Required work:
Exact copies of all the records are to be output.
—————
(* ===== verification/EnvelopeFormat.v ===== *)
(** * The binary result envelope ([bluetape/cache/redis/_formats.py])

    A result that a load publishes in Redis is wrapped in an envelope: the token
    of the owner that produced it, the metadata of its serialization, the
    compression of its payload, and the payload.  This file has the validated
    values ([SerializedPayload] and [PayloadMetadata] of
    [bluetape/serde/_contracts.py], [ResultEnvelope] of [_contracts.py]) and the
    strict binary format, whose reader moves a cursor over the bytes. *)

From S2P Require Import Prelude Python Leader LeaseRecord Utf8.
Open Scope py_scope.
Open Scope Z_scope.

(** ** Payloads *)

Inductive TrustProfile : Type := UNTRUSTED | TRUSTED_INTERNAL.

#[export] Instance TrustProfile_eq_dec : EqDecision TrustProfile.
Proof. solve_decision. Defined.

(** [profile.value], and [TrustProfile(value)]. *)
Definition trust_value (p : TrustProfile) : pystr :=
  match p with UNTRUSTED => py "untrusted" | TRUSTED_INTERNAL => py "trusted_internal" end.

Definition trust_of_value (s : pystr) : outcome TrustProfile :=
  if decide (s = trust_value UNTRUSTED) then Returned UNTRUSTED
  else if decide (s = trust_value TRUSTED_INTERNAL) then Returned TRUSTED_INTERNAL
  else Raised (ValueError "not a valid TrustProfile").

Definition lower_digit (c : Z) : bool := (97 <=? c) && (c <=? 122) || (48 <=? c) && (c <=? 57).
—————
Exercise answer:
(* ===== verification/EnvelopeFormat.v ===== *)
(** * The binary result envelope ([bluetape/cache/redis/_formats.py])

    A result that a load publishes in Redis is wrapped in an envelope: the token
    of the owner that produced it, the metadata of its serialization, the
    compression of its payload, and the payload.  This file has the validated
    values ([SerializedPayload] and [PayloadMetadata] of
    [bluetape/serde/_contracts.py], [ResultEnvelope] of [_contracts.py]) and the
    strict binary format, whose reader moves a cursor over the bytes. *)

From S2P Require Import Prelude Python Leader LeaseRecord Utf8.
Open Scope py_scope.
Open Scope Z_scope.

(** ** Payloads *)

Inductive TrustProfile : Type := UNTRUSTED | TRUSTED_INTERNAL.

#[export] Instance TrustProfile_eq_dec : EqDecision TrustProfile.
Proof. solve_decision. Defined.

(** [profile.value], and [TrustProfile(value)]. *)
Definition trust_value (p : TrustProfile) : pystr :=
  match p with UNTRUSTED => py "untrusted" | TRUSTED_INTERNAL => py "trusted_internal" end.

Definition trust_of_value (s : pystr) : outcome TrustProfile :=
  if decide (s = trust_value UNTRUSTED) then Returned UNTRUSTED
  else if decide (s = trust_value TRUSTED_INTERNAL) then Returned TRUSTED_INTERNAL
  else Raised (ValueError "not a valid TrustProfile").

Definition lower_digit (c : Z) : bool := (97 <=? c) && (c <=? 122) || (48 <=? c) && (c <=? 57).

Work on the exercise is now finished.